After having thus described the passageways and chambers provided in cylinder assembly 24, the pistons 20 and 22, and housing 11, operation of the valve assembly 10 may now be described. Referring to FIG. 3, the arrows therein indicate the hydraulic circuit flow during the respective inward movement of ram bodies 18 inward toward the bore 12 for purposes of effecting sealing engagement of the inner seals 19. A suitable source of pressurized hydraulic fluid is introduced into closing port 20a. Hydraulic pressure is thereby transmitted therefrom along housing fluid passage 20b through piston passage 20c, transverse piston passage 20d and into close piston chamber 20e. Moreover, due to the transverse cylinder assembly passage 20f interconnecting close piston chamber 20e and open piston chamber 20g, this pressure from closing port 20a is also transmitted from close piston chamber 20e through transverse passage 20f and into open piston chamber 20g. The continued pressurization of close and open piston chambers 20e and 20g, respectively, will force the cylinder assembly 24 to move radially inward toward the bore 12. Due to the previously described interconnection between ram body 18 and cylinder assembly 24 by means of main stem 28, each ram body 18 associated with its respective cylinder assembly 24 is thereby moved inward of the bore 12 by the inward movement of its cylinder 24.

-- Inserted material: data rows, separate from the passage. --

Lemma binary_normalize_nonneg (m e : Z) :
  0 <= m -> nonneg_float (binary_normalize prec emax m e false).
Proof.
  intros Hm; destruct m as [| p | p]; cbn [binary_normalize nonneg_float].
  - exact I.
  - pose proof (binary_round_sign false p e) as H.
    destruct (binary_round prec emax false p e); cbn in *; auto.
  - lia.
Qed.

(** A non-negative number divided by a positive finite one is non-negative. *)
Lemma div_nonneg (x : spec_float) (md : positive) (ed : Z) :
  nonneg_float x -> nonneg_float (SFdiv prec emax x (S754_finite false md ed)).
Proof.
  destruct x as [s | s | | s mx ex]; cbn [SFdiv nonneg_float]; intros Hx.
  - exact I.
  - subst s; reflexivity.
  - exact Hx.
  - subst s; unfold SFdiv_core_binary.
    set (e' := Z.min _ _).
    set (m' := match ex - ed - e' with Z0 => _ | Zpos _ => _ | Zneg _ => _ end).
    assert (Hm' : 0 <= m').
    { subst m'; destruct (ex - ed - e') eqn:E; try lia.
      apply Z.shiftl_nonneg; lia. }
    pose proof (Z.div_pos m' (Zpos md) Hm' eq_refl) as Hq.
    unfold Z.div in Hq.
    destruct (Z.div_eucl m' (Zpos md)) as [q r]; cbn [fst] in Hq.
    pose proof (binary_round_aux_sign (xorb false false) q e'
                  (new_location (Zpos md) r) Hq) as H.
    destruct (binary_round_aux _ _ _ _ _ _); cbn in *; auto.
Qed.

Lemma div_zero (x : spec_float) (s : bool) (md : positive) (ed : Z) :
  zero_float x -> zero_float (SFdiv prec emax x (S754_finite s md ed)).
Proof. destruct x; cbn; tauto. Qed.

End RoundingSigns.

Lemma nonneg_float_le (x : F32) : nonneg_float x -> F32_le f32_0 x.
Proof. float_cases x; cbn; intros H; try discriminate; tauto || reflexivity. Qed.

Lemma zero_float_eqb (x : F32) : zero_float x -> F32ops.eqb x f32_0 = true.
Proof. float_cases x; cbn; intros H; tauto || reflexivity. Qed.

(** ** Facts on binary32 numbers: mantissas and the order *)

Lemma pos_iter_xO (m d : positive) : Zpos (Pos.iter xO m d) = Zpos m * 2 ^ Zpos d.
Proof.
  induction d as [| d IH] using Pos.peano_ind.
  - cbn; lia.
  - rewrite Pos.iter_succ, Pos2Z.inj_xO, IH, Pos2Z.inj_succ, Z.pow_succ_r by lia.
    lia.
Qed.

Lemma shl_align_value (m : positive) (e e' : Z) :
  e' <= e -> Zpos (fst (shl_align m e e')) = Zpos m * 2 ^ (e - e').
Proof.
  intros H; unfold shl_align.
  destruct (e' - e) as [| d | d] eqn:E; cbn [fst]; try lia.
  - replace (e - e') with 0 by lia; lia.
  - rewrite pos_iter_xO; f_equal; f_equal; lia.
Qed.

Lemma digits2_pos_bounds (m : positive) :
  2 ^ (Zpos (digits2_pos m) - 1) <= Zpos m < 2 ^ Zpos (digits2_pos m).
Proof.
  induction m as [m IH | m IH |]; cbn [digits2_pos]; [| | cbn; lia];
    rewrite Pos2Z.inj_succ;
    replace (Z.succ (Zpos (digits2_pos m)) - 1) with (Z.succ (Zpos (digits2_pos m) - 1)) by lia;
    rewrite !Z.pow_succ_r by lia; lia.
Qed.

(** A canonical binary32 mantissa has at most 24 bits, and exactly 24 above
    the smallest exponent, -149. *)
Lemma bounded_F32 (m : positive) (e : Z) :
  bounded F32ops.prec F32ops.emax m e = true ->
  -149 <= e <= 104 /\ Zpos (digits2_pos m) <= 24 /\
  (-149 < e -> Zpos (digits2_pos m) = 24).
Proof.
  unfold bounded, canonical_mantissa, fexp, emin, F32ops.prec, F32ops.emax.
  intros H; apply andb_prop in H; destruct H as [H1 H2].
  apply Z.eqb_eq in H1; apply Z.leb_le in H2; lia.
Qed.

Lemma aligned_lt (m1 m2 : positive) (e1 e2 : Z) :
  bounded F32ops.prec F32ops.emax m1 e1 = true ->
  bounded F32ops.prec F32ops.emax m2 e2 = true ->
  e1 < e2 ->
  Zpos m1 < Zpos m2 * 2 ^ (e2 - e1).
Proof.
  intros H1 H2 Hlt.
  apply bounded_F32 in H1; apply bounded_F32 in H2.
  destruct H1 as (He1 & Hd1 & _), H2 as (He2 & _ & Hn2).
  pose proof (digits2_pos_bounds m1) as B1.
  pose proof (digits2_pos_bounds m2) as B2.
  rewrite Hn2 in B2 by lia.
  assert (Zpos m1 < 2 ^ 24).
  { eapply Z.lt_le_trans; [apply B1 |]. apply Z.pow_le_mono_r; lia. }
  assert (2 ^ 1 <= 2 ^ (e2 - e1)) by (apply Z.pow_le_mono_r; lia).
  change (2 ^ (24 - 1)) with 8388608 in B2.
  change (2 ^ 24) with 16777216 in *.
  change (2 ^ 1) with 2 in *.
  nia.
Qed.
(** * Financial calculation engine of the dashboard: model and properties

    The calculators live inside the React components
    [DebtStrategyCard], [FIREProgressCard], [GoalsTracker] and
    [FinancialHealthScore].  They are embedded here as functions over an
    idealised model of JavaScript numbers: a finite number is a real and
    arithmetic on finite numbers is exact (no rounding, no overflow, no
    signed zero); [Infinity], [-Infinity] and [NaN] are kept as values of
    their own, with the propagation rules of the language.  Record fields
    that the data model of the application fills with ordinary amounts
    are finite numbers, i.e. reals.

    The language itself computes on binary64 numbers and rounds after
    every operation.  A value computed exactly differs from the rounded
    one in its last digits only, but a comparison or a ceiling whose exact
    operands sit at a tie can fall on the other side once they are
    rounded.  The module [Binary64] repeats the arithmetic of the places
    where this happens on primitive binary64 numbers and the section on
    ties at the end evaluates both versions there; the general properties
    that depend on such a comparison are stated away from the tie. *)

From Stdlib Require Import Reals Lra Lia ZArith Bool String.
From Stdlib Require Import List Permutation Sorted.
From Stdlib Require Import PrimFloat SpecFloat FloatOps.
Import ListNotations.

(** ** JavaScript numbers *)

Module JS.

Inductive number : Type :=
| NaN
| NegInfinity
| Fin (x : R)
| Infinity.

Definition is_finite (a : number) : Prop :=
  match a with Fin _ => True | _ => False end.

Definition is_infinite (a : number) : Prop :=
  match a with Infinity | NegInfinity => True | _ => False end.

(** Sign of a finite number; zero is the positive zero. *)
Inductive sign : Type := Neg | Zero | Pos.

Definition Rsign (x : R) : sign :=
  if Rlt_dec x 0 then Neg else if Rlt_dec 0 x then Pos else Zero.

Definition neg (a : number) : number :=
  match a with
  | NaN => NaN
  | NegInfinity => Infinity
  | Fin x => Fin (- x)
  | Infinity => NegInfinity
  end.

Definition add (a b : number) : number :=
  match a, b with
  | NaN, _ | _, NaN => NaN
  | Infinity, NegInfinity | NegInfinity, Infinity => NaN
  | Infinity, _ | _, Infinity => Infinity
  | NegInfinity, _ | _, NegInfinity => NegInfinity
  | Fin x, Fin y => Fin (x + y)
  end.

Definition sub (a b : number) : number := add a (neg b).

(** An infinity multiplied or divided by a finite number of sign [s]. *)
Definition scale_inf (i : number) (s : sign) : number :=
  match s with
  | Zero => NaN
  | Pos => i
  | Neg => neg i
  end.

Definition mul (a b : number) : number :=
  match a, b with
  | NaN, _ | _, NaN => NaN
  | Fin x, Fin y => Fin (x * y)
  | Fin x, i => scale_inf i (Rsign x)
  | i, Fin y => scale_inf i (Rsign y)
  | Infinity, Infinity | NegInfinity, NegInfinity => Infinity
  | Infinity, NegInfinity | NegInfinity, Infinity => NegInfinity
  end.

Definition div (a b : number) : number :=
  match a, b with
  | NaN, _ | _, NaN => NaN
  | Fin x, Fin y =>
      if Req_dec_T y 0 then
        match Rsign x with
        | Zero => NaN
        | Pos => Infinity
        | Neg => NegInfinity
        end
      else Fin (x / y)
  | Fin _, _ => Fin 0
  | i, Fin y => if Rlt_dec y 0 then neg i else i
  | _, _ => NaN
  end.
(** X5. For text of code points below 256: no returned line begins or ends
    with a character Python counts as whitespace (9-13, 28-32, U+0085 and
    U+00A0), and none contains a line feed or a carriage return.  A no-break
    space before an identifier and a next-line character after it are
    removed. *)
Theorem read_txt_file_stripped :
  (∀ contents,
     Forall (λ line,
         (∀ c, head (chars line) = Some c → isspace c = false)
         ∧ (∀ c, last (chars line) = Some c → isspace c = false)
         ∧ (LF ∉ chars line) ∧ (CR ∉ chars line))
       (read_txt_file contents))
  ∧ (∀ c, isspace c = true ↔
          nat_of_ascii c ∈ [9; 10; 11; 12; 13; 28; 29; 30; 31; 32; 133; 160]%nat)
  ∧ read_txt_file
      (String NBSP ("ENSG001.3" +:+ String NEL (String CR (String LF " ENSG002"))))
    = ["ENSG001.3"; "ENSG002"].
Proof.
  split_and!; [|apply isspace_spec|by vm_compute].
  intros contents.
  unfold read_txt_file. apply Forall_fmap.
  eapply Forall_impl; [apply readlines_shape|].
  intros line (body & Hbody & Hsub & Hline). cbn [compose].
  assert (str_strip line = str_strip body) as ->.
  { destruct Hline as [->| ->]; [done|]. by apply str_strip_snoc. }
  split_and!.
  - intros c Hc. by apply str_rstrip_head, str_lstrip_head in Hc.
  - intros c Hc. by apply str_rstrip_last in Hc.
  - by intros ?%elem_of_str_strip.
  - intros ?%elem_of_str_strip%Hsub.
    by apply (universal_newlines_no_CR contents).
Qed.
(** X8. The report on the skipped files is bounded and complete: at most
    twenty of them are listed, each of the first twenty has its line, and
    beyond twenty the last line states how many are not listed; the whole
    report never has more than twenty-four lines. *)
Theorem report_bounded (csv_path : string) (rows : list Row.t)
    (errors : list (string * string)) :
  length (report csv_path (rows, errors)) <= 24 /\
  (forall e, In e (firstn 20 errors) ->
     In (skipped_line e) (report csv_path (rows, errors))) /\
  (20 < len errors ->
   last (report csv_path (rows, errors)) ""
   = "  ... and " ++ str_of_nat (len errors - 20) ++ " more"
   /\ length (firstn 20 errors) + (len errors - 20) = len errors) /\
  (len errors <= 20 ->
   forall e, In e errors -> In (skipped_line e) (report csv_path (rows, errors))).
Proof.
  assert (B : length (firstn 20 errors) <= 20) by apply firstn_le_length.
  destruct (report_shape csv_path rows errors)
    as (notice & wrote & skipped & N & ->).
  set (more := "  ... and " ++ str_of_nat (len errors - 20) ++ " more").
  assert (I : forall e, In e (firstn 20 errors) ->
     In (skipped_line e)
        (app notice
           (wrote ::
            match errors with
            | [] => []
            | _ :: _ =>
                skipped ::
                app (map skipped_line (firstn 20 errors))
                    (if 20 <? len errors then [more] else [])
            end))).
  { intros e He. apply in_or_app. right. right.
    destruct errors as [|e0 errors]; [destruct He |].
    right. apply in_or_app. left. now apply in_map. }
  split; [| split; [exact I | split]].
  - rewrite length_app. cbn [length].
    destruct errors as [|e0 errors].
    + simpl. lia.
    + cbn [length]. rewrite length_app, length_map.
      assert (length (if 20 <? len (e0 :: errors) then [more] else []) <= 1)
        by (destruct (20 <? len (e0 :: errors)); simpl; lia).
      lia.
  - intros L. split.
    + destruct errors as [|e0 errors]; [unfold len in L; simpl in L; lia |].
      apply Nat.ltb_lt in L. rewrite L.
      rewrite !app_comm_cons, app_assoc. apply last_last.
    + rewrite length_firstn. unfold len in *. lia.
  - intros L e He. apply I. now rewrite firstn_all2.
Qed.

Lemma report_bounded_witness :
  In "  - bad.jpg: Expected at least 5 tokens separated by '_' but got 1: bad"
     (report "metadata.csv" (main DEFAULT_EXTS scenario)).
Proof.
  apply (proj2 (proj2 (proj2
          (report_bounded "metadata.csv"
             (fst (main DEFAULT_EXTS scenario))
             (snd (main DEFAULT_EXTS scenario)))))
          ltac:(vm_compute; lia)
          ("bad.jpg", "Expected at least 5 tokens separated by '_' but got 1: bad")).
  vm_compute. now left.
Defined.

End BuilderExtras.

(** ** [grid_show]: where each image goes *)

Module GridSpec.
Import Py Doc Viewer.

Lemma div_mod_succ (n m : nat) :
  0 < n ->
  (S (m mod n) < n /\ S m / n = m / n /\ S m mod n = S (m mod n)) \/
  (S (m mod n) = n /\ S m / n = S (m / n) /\ S m mod n = 0).
Proof.
  intros H. pose proof (Nat.div_mod_eq m n) as E.
  pose proof (Nat.mod_upper_bound m n ltac:(lia)) as B.
  destruct (Nat.eq_dec (S (m mod n)) n) as [T | T].
  - right. split; [assumption |].
    assert (U : S m = n * S (m / n) + 0) by nia.
    split.
    + symmetry. apply (Nat.div_unique (S m) n (S (m / n)) 0); lia.
    + symmetry. apply (Nat.mod_unique (S m) n (S (m / n)) 0); lia.
  - left. split; [lia |].
    assert (U : S m = n * (m / n) + S (m mod n)) by lia.
    split.
    + symmetry. apply (Nat.div_unique (S m) n (m / n) (S (m mod n))); lia.
    + symmetry. apply (Nat.mod_unique (S m) n (m / n) (S (m mod n))); lia.
Qed.

Lemma combine_snoc {A B : Type} (l : list A) (l' : list B) (a : A) (b : B) :
  length l = length l' ->
  combine (l ++ [a]) (l' ++ [b]) = (combine l l' ++ [(a, b)])%list.
Proof.
  revert l'. induction l as [|x l IH]; intros [|y l'] H; simpl in *;
    try discriminate; [reflexivity |].
  f_equal. apply IH. now injection H.
Qed.

Lemma map_snd_seq {A : Type} (l : list A) :
  forall s, map snd (combine (seq s (length l)) l) = l.
Proof.
  induction l as [|x l IH]; intros s; simpl; [reflexivity |].
  now rewrite IH.
Qed.

Lemma enumerate_snoc {A : Type} (l : list A) (x : A) :
  enumerate (l ++ [x]) = (enumerate l ++ [(length l, x)])%list.
Proof.
  unfold enumerate. rewrite length_app, Nat.add_1_r, seq_S. simpl.
  apply combine_snoc. apply length_seq.
Qed.

Lemma rows_of_column_snoc {A : Type} (n j : nat) (l : list A) (x : A) :
  rows_of_column n j (l ++ [x]) =
  (rows_of_column n j l ++ if length l mod n =? j then [x] else [])%list.
Proof.
  unfold rows_of_column. rewrite enumerate_snoc, filter_app, map_app. simpl.
  now destruct (length l mod n =? j).
Qed.

(** The number of rows in a column. *)
Lemma rows_of_column_length {A : Type} (n j : nat) (l : list A) :
  0 < n -> j < n ->
  length (rows_of_column n j l)
  = length l / n + (if j <? length l mod n then 1 else 0).
Proof.
  intros Hn Hj. induction l as [|x l IH] using rev_ind.
  - simpl. rewrite Nat.Div0.div_0_l, Nat.Div0.mod_0_l. reflexivity.
  - rewrite rows_of_column_snoc, !length_app, IH. simpl length.
    rewrite Nat.add_1_r.
    destruct (div_mod_succ n (length l) Hn) as [(B & -> & ->) | (B & -> & ->)].
    + destruct (Nat.eqb_spec (length l mod n) j) as [E | E];
        destruct (Nat.ltb_spec j (length l mod n));
        destruct (Nat.ltb_spec j (S (length l mod n))); simpl; lia.
    + destruct (Nat.eqb_spec (length l mod n) j) as [E | E];
        destruct (Nat.ltb_spec j (length l mod n));
        destruct (Nat.ltb_spec j 0); simpl; lia.
Qed.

It will be appreciated that as the chambers 20e and 20g are thereby increasing in size from the inward movement of cylinder assembly 24 with respect to pistons 20 and 22, chambers 22g and 22e are thereby decreasing in size by a correlative amount. It should be further noted that these chambers 22g and 22e are, in like manner to chambers 20e and 20g, charged with hydraulic fluid and that means must thereby be provided for discharging this fluid in order to permit the aforementioned inward movement of the cylinder assembly 24. Due to the previously described arrangement of passages and chambers, such evacuation of hydraulic fluid is thereby made possible.
More particularly, as the plate 24a approaches the piston heads of pistons 20 and 22, hydraulic fluid in piston chamber 22g is transferred to transverse cylinder assembly passage 22f into open piston chamber 22e. As this chamber 22e is, in like manner to chamber 22g made increasingly smaller by the inward movement of cylinder 24, the hydraulic fluid therein is expelled through and along piston passage 22c, housing fluid passage 22b and out opening port 22a into an appropriate reservoir.
When it is desired to effect movement of the ram bodies 18 radially outward of the bore 12, the procedure which follows is effected. In like manner to the closing of ram bodies 18 by charging of closing port 20a, an appropriate source of hydraulic pressurized fluid is introduced into opening port 22a. Pressure is thereby transmitted down fluid passage 22b, piston passage 22c, and into piston chamber 22e. Due to provision of the transverse cylinder assembly passage 22f, this pressure is transmitted from piston chamber 22e through transverse passage 22f in plate 24a and into chamber 22g. As continued hydraulic pressure in chambers 22e and 22g is applied relative to that in chambers 20e and 20g, it may be seen that the cylinder assembly 24 is thereby forced radially outward of the bore 12. Such movement will continue until the ram body 18 abuttingly engages the intermediate flange 15.
In like manner to the closing operation of the ram bodies 18, means must be provided for evacuating fluid residing in the chambers 20e and 20g as these chambers decrease in size during outward movement of cylinder assembly 24. As the cylinder assembly 24 continues its outward movement, thereby decreasing the size of chambers 20e and 20g, fluid in chamber 20g is transferred through transverse cylinder assembly passage 20f into chamber 20e. This fluid, in turn, is thus transmitted through transverse piston passage 20d and along piston passage 20c, through housing fluid passage 20b, and out closing port 20a.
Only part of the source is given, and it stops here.